1. Since 1800, human population has grown from one billion to six billion people. Over the next half century, that number is projected to rise to nine billion. Tell students that in this activity they will investigate how long it takes the populations of different countries and territories to double.

2. Before class, refer to the "Growth Rates Worldwide" student handouts to create a list of six to eight countries for each team. Try to make sure that each team's list includes countries with a range of growth rates and that the class data set represents countries on all of the continents (excluding Antarctica, which has no indigenous population). Choose countries with a growth rate of more than 0.044 to ensure that the rate will double in a reasonable time frame (Norway, with a rate of 0.044, takes 160 years to double; Japan, with a rate of 0.011, takes 630 years). See Activity Answer for some sample doubling rates. Don't choose countries with negative growth rates as they will never double.

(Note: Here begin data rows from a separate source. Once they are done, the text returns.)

(** Go maps with constant keys, in the order of the source. *)
(** A character set and the number of its default collation. *)
Definition CharsetIds_entries : list (string * Z) := [
  ("big5", 1); ("dec8", 3); ("cp850", 4); ("hp8", 6); ("koi8r", 7); ("latin1", 8); ("latin2", 9); ("swe7", 10);
  ("ascii", 11); ("ujis", 12); ("sjis", 13); ("hebrew", 16); ("tis620", 18); ("euckr", 19); ("koi8u", 22);
  ("gb2312", 24); ("greek", 25); ("cp1250", 26); ("gbk", 28); ("latin5", 30); ("armscii8", 32); ("utf8", 33);
  ("ucs2", 35); ("cp866", 36); ("keybcs2", 37); ("macce", 38); ("macroman", 39); ("cp852", 40); ("latin7", 41);
  ("utf8mb4", 45); ("cp1251", 51); ("utf16", 54); ("utf16le", 56); ("cp1256", 57); ("cp1257", 59);
  ("utf32", 60); ("binary", 63); ("geostd8", 92); ("cp932", 95); ("eucjpms", 97)].
(** A character set and the name of its default collation. *)
Definition Charsets_entries : list (string * string) := [
  ("big5", "big5_chinese_ci"); ("dec8", "dec8_swedish_ci"); ("cp850", "cp850_general_ci");
  ("hp8", "hp8_english_ci"); ("koi8r", "koi8r_general_ci"); ("latin1", "latin1_swedish_ci");
  ("latin2", "latin2_general_ci"); ("swe7", "swe7_swedish_ci"); ("ascii", "ascii_general_ci");
  ("ujis", "ujis_japanese_ci"); ("sjis", "sjis_japanese_ci"); ("hebrew", "hebrew_general_ci");
  ("tis620", "tis620_thai_ci"); ("euckr", "euckr_korean_ci"); ("koi8u", "koi8u_general_ci");
  ("gb2312", "gb2312_chinese_ci"); ("greek", "greek_general_ci"); ("cp1250", "cp1250_general_ci");
  ("gbk", "gbk_chinese_ci"); ("latin5", "latin5_turkish_ci"); ("armscii8", "armscii8_general_ci");
  ("utf8", "utf8_general_ci"); ("ucs2", "ucs2_general_ci"); ("cp866", "cp866_general_ci");
  ("keybcs2", "keybcs2_general_ci"); ("macce", "macce_general_ci"); ("macroman", "macroman_general_ci");
  ("cp852", "cp852_general_ci"); ("latin7", "latin7_general_ci"); ("utf8mb4", "utf8mb4_general_ci");
  ("cp1251", "cp1251_general_ci"); ("utf16", "utf16_general_ci"); ("utf16le", "utf16le_general_ci");
  ("cp1256", "cp1256_general_ci"); ("cp1257", "cp1257_general_ci"); ("utf32", "utf32_general_ci");
  ("binary", "binary"); ("geostd8", "geostd8_general_ci"); ("cp932", "cp932_japanese_ci");
  ("eucjpms", "eucjpms_japanese_ci")].
(** The name of a collation by its number. *)
Definition Collations_entries_1 : list (Z * string) := [
  (1, "big5_chinese_ci"); (2, "latin2_czech_cs"); (3, "dec8_swedish_ci"); (4, "cp850_general_ci");
  (5, "latin1_german1_ci"); (6, "hp8_english_ci"); (7, "koi8r_general_ci"); (8, "latin1_swedish_ci");
  (9, "latin2_general_ci"); (10, "swe7_swedish_ci"); (11, "ascii_general_ci"); (12, "ujis_japanese_ci");
  (13, "sjis_japanese_ci"); (14, "cp1251_bulgarian_ci"); (15, "latin1_danish_ci"); (16, "hebrew_general_ci");
  (18, "tis620_thai_ci"); (19, "euckr_korean_ci"); (20, "latin7_estonian_cs"); (21, "latin2_hungarian_ci");
  (22, "koi8u_general_ci"); (23, "cp1251_ukrainian_ci"); (24, "gb2312_chinese_ci"); (25, "greek_general_ci");
  (26, "cp1250_general_ci"); (27, "latin2_croatian_ci"); (28, "gbk_chinese_ci"); (29, "cp1257_lithuanian_ci");
  (30, "latin5_turkish_ci"); (31, "latin1_german2_ci"); (32, "armscii8_general_ci"); (33, "utf8_general_ci");
  (34, "cp1250_czech_cs"); (35, "ucs2_general_ci"); (36, "cp866_general_ci"); (37, "keybcs2_general_ci");
  (38, "macce_general_ci"); (39, "macroman_general_ci"); (40, "cp852_general_ci"); (41, "latin7_general_ci");
  (42, "latin7_general_cs"); (43, "macce_bin"); (44, "cp1250_croatian_ci"); (45, "utf8mb4_general_ci");
  (46, "utf8mb4_bin"); (47, "latin1_bin"); (48, "latin1_general_ci"); (49, "latin1_general_cs");
  (50, "cp1251_bin"); (51, "cp1251_general_ci"); (52, "cp1251_general_cs"); (53, "macroman_bin");
  (54, "utf16_general_ci"); (55, "utf16_bin"); (56, "utf16le_general_ci"); (57, "cp1256_general_ci");
  (58, "cp1257_bin"); (59, "cp1257_general_ci"); (60, "utf32_general_ci"); (61, "utf32_bin");
  (62, "utf16le_bin"); (63, "binary"); (64, "armscii8_bin"); (65, "ascii_bin"); (66, "cp1250_bin");
  (67, "cp1256_bin"); (68, "cp866_bin"); (69, "dec8_bin"); (70, "greek_bin"); (71, "hebrew_bin");
  (72, "hp8_bin"); (73, "keybcs2_bin"); (74, "koi8r_bin"); (75, "koi8u_bin"); (77, "latin2_bin");
  (78, "latin5_bin"); (79, "latin7_bin"); (80, "cp850_bin"); (81, "cp852_bin"); (82, "swe7_bin");
  (83, "utf8_bin"); (84, "big5_bin"); (85, "euckr_bin"); (86, "gb2312_bin"); (87, "gbk_bin"); (88, "sjis_bin");
  (89, "tis620_bin"); (90, "ucs2_bin"); (91, "ujis_bin"); (92, "geostd8_general_ci"); (93, "geostd8_bin");
  (94, "latin1_spanish_ci"); (95, "cp932_japanese_ci"); (96, "cp932_bin"); (97, "eucjpms_japanese_ci");
  (98, "eucjpms_bin"); (99, "cp1250_polish_ci"); (101, "utf16_unicode_ci"); (102, "utf16_icelandic_ci");
  (103, "utf16_latvian_ci"); (104, "utf16_romanian_ci"); (105, "utf16_slovenian_ci"); (106, "utf16_polish_ci");
  (107, "utf16_estonian_ci"); (108, "utf16_spanish_ci"); (109, "utf16_swedish_ci"); (110, "utf16_turkish_ci");
  (111, "utf16_czech_ci"); (112, "utf16_danish_ci"); (113, "utf16_lithuanian_ci"); (114, "utf16_slovak_ci");
  (115, "utf16_spanish2_ci"); (116, "utf16_roman_ci"); (117, "utf16_persian_ci"); (118, "utf16_esperanto_ci");
  (119, "utf16_hungarian_ci"); (120, "utf16_sinhala_ci"); (121, "utf16_german2_ci");
  (122, "utf16_croatian_ci"); (123, "utf16_unicode_520_ci"); (124, "utf16_vietnamese_ci");
  (128, "ucs2_unicode_ci"); (129, "ucs2_icelandic_ci"); (130, "ucs2_latvian_ci"); (131, "ucs2_romanian_ci");
  (132, "ucs2_slovenian_ci"); (133, "ucs2_polish_ci"); (134, "ucs2_estonian_ci"); (135, "ucs2_spanish_ci");
  (136, "ucs2_swedish_ci"); (137, "ucs2_turkish_ci"); (138, "ucs2_czech_ci"); (139, "ucs2_danish_ci");
  (140, "ucs2_lithuanian_ci"); (141, "ucs2_slovak_ci"); (142, "ucs2_spanish2_ci"); (143, "ucs2_roman_ci");
  (144, "ucs2_persian_ci"); (145, "ucs2_esperanto_ci"); (146, "ucs2_hungarian_ci"); (147, "ucs2_sinhala_ci");
  (148, "ucs2_german2_ci"); (149, "ucs2_croatian_ci"); (150, "ucs2_unicode_520_ci");
  (151, "ucs2_vietnamese_ci"); (159, "ucs2_general_mysql500_ci"); (160, "utf32_unicode_ci");
  (161, "utf32_icelandic_ci"); (162, "utf32_latvian_ci"); (163, "utf32_romanian_ci")].
Definition Collations_entries_2 : list (Z * string) := [
  (164, "utf32_slovenian_ci"); (165, "utf32_polish_ci"); (166, "utf32_estonian_ci"); (167, "utf32_spanish_ci");
  (168, "utf32_swedish_ci"); (169, "utf32_turkish_ci"); (170, "utf32_czech_ci"); (171, "utf32_danish_ci");
  (172, "utf32_lithuanian_ci"); (173, "utf32_slovak_ci"); (174, "utf32_spanish2_ci"); (175, "utf32_roman_ci");
  (176, "utf32_persian_ci"); (177, "utf32_esperanto_ci"); (178, "utf32_hungarian_ci");
  (179, "utf32_sinhala_ci"); (180, "utf32_german2_ci"); (181, "utf32_croatian_ci");
  (182, "utf32_unicode_520_ci"); (183, "utf32_vietnamese_ci"); (192, "utf8_unicode_ci");
  (193, "utf8_icelandic_ci"); (194, "utf8_latvian_ci"); (195, "utf8_romanian_ci"); (196, "utf8_slovenian_ci");
  (197, "utf8_polish_ci"); (198, "utf8_estonian_ci"); (199, "utf8_spanish_ci"); (200, "utf8_swedish_ci");
  (201, "utf8_turkish_ci"); (202, "utf8_czech_ci"); (203, "utf8_danish_ci"); (204, "utf8_lithuanian_ci");
  (205, "utf8_slovak_ci"); (206, "utf8_spanish2_ci"); (207, "utf8_roman_ci"); (208, "utf8_persian_ci");
  (209, "utf8_esperanto_ci"); (210, "utf8_hungarian_ci"); (211, "utf8_sinhala_ci"); (212, "utf8_german2_ci");
  (213, "utf8_croatian_ci"); (214, "utf8_unicode_520_ci"); (215, "utf8_vietnamese_ci");
  (223, "utf8_general_mysql500_ci"); (224, "utf8mb4_unicode_ci"); (225, "utf8mb4_icelandic_ci");
  (226, "utf8mb4_latvian_ci"); (227, "utf8mb4_romanian_ci"); (228, "utf8mb4_slovenian_ci");
  (229, "utf8mb4_polish_ci"); (230, "utf8mb4_estonian_ci"); (231, "utf8mb4_spanish_ci");
  (232, "utf8mb4_swedish_ci"); (233, "utf8mb4_turkish_ci"); (234, "utf8mb4_czech_ci");
  (235, "utf8mb4_danish_ci"); (236, "utf8mb4_lithuanian_ci"); (237, "utf8mb4_slovak_ci");
  (238, "utf8mb4_spanish2_ci"); (239, "utf8mb4_roman_ci"); (240, "utf8mb4_persian_ci");
  (241, "utf8mb4_esperanto_ci"); (242, "utf8mb4_hungarian_ci"); (243, "utf8mb4_sinhala_ci");
  (244, "utf8mb4_german2_ci"); (245, "utf8mb4_croatian_ci"); (246, "utf8mb4_unicode_520_ci");
  (247, "utf8mb4_vietnamese_ci")].
Definition Collations_entries : list (Z * string) := Collations_entries_1 ++ Collations_entries_2.
(** The number of a collation by its name. *)
Definition CollationNames_entries_1 : list (string * Z) := [
  ("big5_chinese_ci", 1); ("latin2_czech_cs", 2); ("dec8_swedish_ci", 3); ("cp850_general_ci", 4);
  ("latin1_german1_ci", 5); ("hp8_english_ci", 6); ("koi8r_general_ci", 7); ("latin1_swedish_ci", 8);
  ("latin2_general_ci", 9); ("swe7_swedish_ci", 10); ("ascii_general_ci", 11); ("ujis_japanese_ci", 12);
  ("sjis_japanese_ci", 13); ("cp1251_bulgarian_ci", 14); ("latin1_danish_ci", 15); ("hebrew_general_ci", 16);
  ("tis620_thai_ci", 18); ("euckr_korean_ci", 19); ("latin7_estonian_cs", 20); ("latin2_hungarian_ci", 21);
  ("koi8u_general_ci", 22); ("cp1251_ukrainian_ci", 23); ("gb2312_chinese_ci", 24); ("greek_general_ci", 25);
  ("cp1250_general_ci", 26); ("latin2_croatian_ci", 27); ("gbk_chinese_ci", 28); ("cp1257_lithuanian_ci", 29);
  ("latin5_turkish_ci", 30); ("latin1_german2_ci", 31); ("armscii8_general_ci", 32); ("utf8_general_ci", 33);
  ("cp1250_czech_cs", 34); ("ucs2_general_ci", 35); ("cp866_general_ci", 36); ("keybcs2_general_ci", 37);
  ("macce_general_ci", 38); ("macroman_general_ci", 39); ("cp852_general_ci", 40); ("latin7_general_ci", 41);
  ("latin7_general_cs", 42); ("macce_bin", 43); ("cp1250_croatian_ci", 44); ("utf8mb4_general_ci", 45);
  ("utf8mb4_bin", 46); ("latin1_bin", 47); ("latin1_general_ci", 48); ("latin1_general_cs", 49);
  ("cp1251_bin", 50); ("cp1251_general_ci", 51); ("cp1251_general_cs", 52); ("macroman_bin", 53);
  ("utf16_general_ci", 54); ("utf16_bin", 55); ("utf16le_general_ci", 56); ("cp1256_general_ci", 57);
  ("cp1257_bin", 58); ("cp1257_general_ci", 59); ("utf32_general_ci", 60); ("utf32_bin", 61);
  ("utf16le_bin", 62); ("binary", 63); ("armscii8_bin", 64); ("ascii_bin", 65); ("cp1250_bin", 66);
  ("cp1256_bin", 67); ("cp866_bin", 68); ("dec8_bin", 69); ("greek_bin", 70); ("hebrew_bin", 71);
  ("hp8_bin", 72); ("keybcs2_bin", 73); ("koi8r_bin", 74); ("koi8u_bin", 75); ("latin2_bin", 77);
  ("latin5_bin", 78); ("latin7_bin", 79); ("cp850_bin", 80); ("cp852_bin", 81); ("swe7_bin", 82);
  ("utf8_bin", 83); ("big5_bin", 84); ("euckr_bin", 85); ("gb2312_bin", 86); ("gbk_bin", 87); ("sjis_bin", 88);
  ("tis620_bin", 89); ("ucs2_bin", 90); ("ujis_bin", 91); ("geostd8_general_ci", 92); ("geostd8_bin", 93);
  ("latin1_spanish_ci", 94); ("cp932_japanese_ci", 95); ("cp932_bin", 96); ("eucjpms_japanese_ci", 97);
  ("eucjpms_bin", 98); ("cp1250_polish_ci", 99); ("utf16_unicode_ci", 101); ("utf16_icelandic_ci", 102);
  ("utf16_latvian_ci", 103); ("utf16_romanian_ci", 104); ("utf16_slovenian_ci", 105); ("utf16_polish_ci", 106);
  ("utf16_estonian_ci", 107); ("utf16_spanish_ci", 108); ("utf16_swedish_ci", 109); ("utf16_turkish_ci", 110);
  ("utf16_czech_ci", 111); ("utf16_danish_ci", 112); ("utf16_lithuanian_ci", 113); ("utf16_slovak_ci", 114);
  ("utf16_spanish2_ci", 115); ("utf16_roman_ci", 116); ("utf16_persian_ci", 117); ("utf16_esperanto_ci", 118);
  ("utf16_hungarian_ci", 119); ("utf16_sinhala_ci", 120); ("utf16_german2_ci", 121);
  ("utf16_croatian_ci", 122); ("utf16_unicode_520_ci", 123); ("utf16_vietnamese_ci", 124);
  ("ucs2_unicode_ci", 128); ("ucs2_icelandic_ci", 129); ("ucs2_latvian_ci", 130); ("ucs2_romanian_ci", 131);
  ("ucs2_slovenian_ci", 132); ("ucs2_polish_ci", 133); ("ucs2_estonian_ci", 134); ("ucs2_spanish_ci", 135);
  ("ucs2_swedish_ci", 136); ("ucs2_turkish_ci", 137); ("ucs2_czech_ci", 138); ("ucs2_danish_ci", 139);
  ("ucs2_lithuanian_ci", 140); ("ucs2_slovak_ci", 141); ("ucs2_spanish2_ci", 142); ("ucs2_roman_ci", 143);
  ("ucs2_persian_ci", 144); ("ucs2_esperanto_ci", 145); ("ucs2_hungarian_ci", 146); ("ucs2_sinhala_ci", 147);
  ("ucs2_german2_ci", 148); ("ucs2_croatian_ci", 149); ("ucs2_unicode_520_ci", 150);
  ("ucs2_vietnamese_ci", 151); ("ucs2_general_mysql500_ci", 159); ("utf32_unicode_ci", 160);
  ("utf32_icelandic_ci", 161); ("utf32_latvian_ci", 162); ("utf32_romanian_ci", 163)].
Definition CollationNames_entries_2 : list (string * Z) := [
  ("utf32_slovenian_ci", 164); ("utf32_polish_ci", 165); ("utf32_estonian_ci", 166); ("utf32_spanish_ci", 167);
  ("utf32_swedish_ci", 168); ("utf32_turkish_ci", 169); ("utf32_czech_ci", 170); ("utf32_danish_ci", 171);
  ("utf32_lithuanian_ci", 172); ("utf32_slovak_ci", 173); ("utf32_spanish2_ci", 174); ("utf32_roman_ci", 175);
  ("utf32_persian_ci", 176); ("utf32_esperanto_ci", 177); ("utf32_hungarian_ci", 178);
  ("utf32_sinhala_ci", 179); ("utf32_german2_ci", 180); ("utf32_croatian_ci", 181);
  ("utf32_unicode_520_ci", 182); ("utf32_vietnamese_ci", 183); ("utf8_unicode_ci", 192);
  ("utf8_icelandic_ci", 193); ("utf8_latvian_ci", 194); ("utf8_romanian_ci", 195); ("utf8_slovenian_ci", 196);
  ("utf8_polish_ci", 197); ("utf8_estonian_ci", 198); ("utf8_spanish_ci", 199); ("utf8_swedish_ci", 200);
  ("utf8_turkish_ci", 201); ("utf8_czech_ci", 202); ("utf8_danish_ci", 203); ("utf8_lithuanian_ci", 204);
  ("utf8_slovak_ci", 205); ("utf8_spanish2_ci", 206); ("utf8_roman_ci", 207); ("utf8_persian_ci", 208);
  ("utf8_esperanto_ci", 209); ("utf8_hungarian_ci", 210); ("utf8_sinhala_ci", 211); ("utf8_german2_ci", 212);
  ("utf8_croatian_ci", 213); ("utf8_unicode_520_ci", 214); ("utf8_vietnamese_ci", 215);
  ("utf8_general_mysql500_ci", 223); ("utf8mb4_unicode_ci", 224); ("utf8mb4_icelandic_ci", 225);
  ("utf8mb4_latvian_ci", 226); ("utf8mb4_romanian_ci", 227); ("utf8mb4_slovenian_ci", 228);
  ("utf8mb4_polish_ci", 229); ("utf8mb4_estonian_ci", 230); ("utf8mb4_spanish_ci", 231);
  ("utf8mb4_swedish_ci", 232); ("utf8mb4_turkish_ci", 233); ("utf8mb4_czech_ci", 234);
  ("utf8mb4_danish_ci", 235); ("utf8mb4_lithuanian_ci", 236); ("utf8mb4_slovak_ci", 237);
  ("utf8mb4_spanish2_ci", 238); ("utf8mb4_roman_ci", 239); ("utf8mb4_persian_ci", 240);
  ("utf8mb4_esperanto_ci", 241); ("utf8mb4_hungarian_ci", 242); ("utf8mb4_sinhala_ci", 243);
  ("utf8mb4_german2_ci", 244); ("utf8mb4_croatian_ci", 245); ("utf8mb4_unicode_520_ci", 246);
  ("utf8mb4_vietnamese_ci", 247)].
Definition CollationNames_entries : list (string * Z) := CollationNames_entries_1 ++ CollationNames_entries_2.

3. Organize the class into teams of four and provide copies of the student handouts and other materials to each team. Assign each team its set of countries.

4. Define the meaning of growth rate: the increase in a country's population during a period of time expressed as a percentage of the population at the start of that time. For example, if a town had 75 people in 1980 and 100 people in 1981, the growth rate for the year would be 33 percent.

5. Explain to students that they will be using 10-year compounded growth rates to determine when each country's population will double. The 10-year growth rate is based on annual growth rates from 2003 from the U.S. Bureau of Census International Database. The starting population for each country will be 50 individuals, and for this activity the growth rate will be assumed to be constant.

6. Use the steps on the "Calculating Population Growth" student handout to demonstrate how to calculate future population sizes using the growth rate data.

7. After teams have doubled the populations of all of their assigned countries, have teams graph their countries' population growths. Have students put the number of years on the x-axis in increments of 10 and the number of individuals on the y-axis in increments of five. Then ask students to draw the best-fit curve.

8. If necessary, help students see that population growth is not a linear function; i.e., it produces a curved graph rather than a straight-line graph. Have teams answer the questions on their student handouts and hold a class discussion about their conclusions.

9. Create a class histogram on the blackboard, posterboard, or an overhead to compare population doubling for each country. The histogram will need to have an upper time value of the country that takes the longest to double and should have an upper population size value of 150. Ask each team to represent each of its countries with a data point and an abbreviation of the country's name. Examine the histogram with students. Where do most of the countries in the class data set fall on the histogram? What else do students observe about the histogram? (Remind students that this does not represent all the world's countries.)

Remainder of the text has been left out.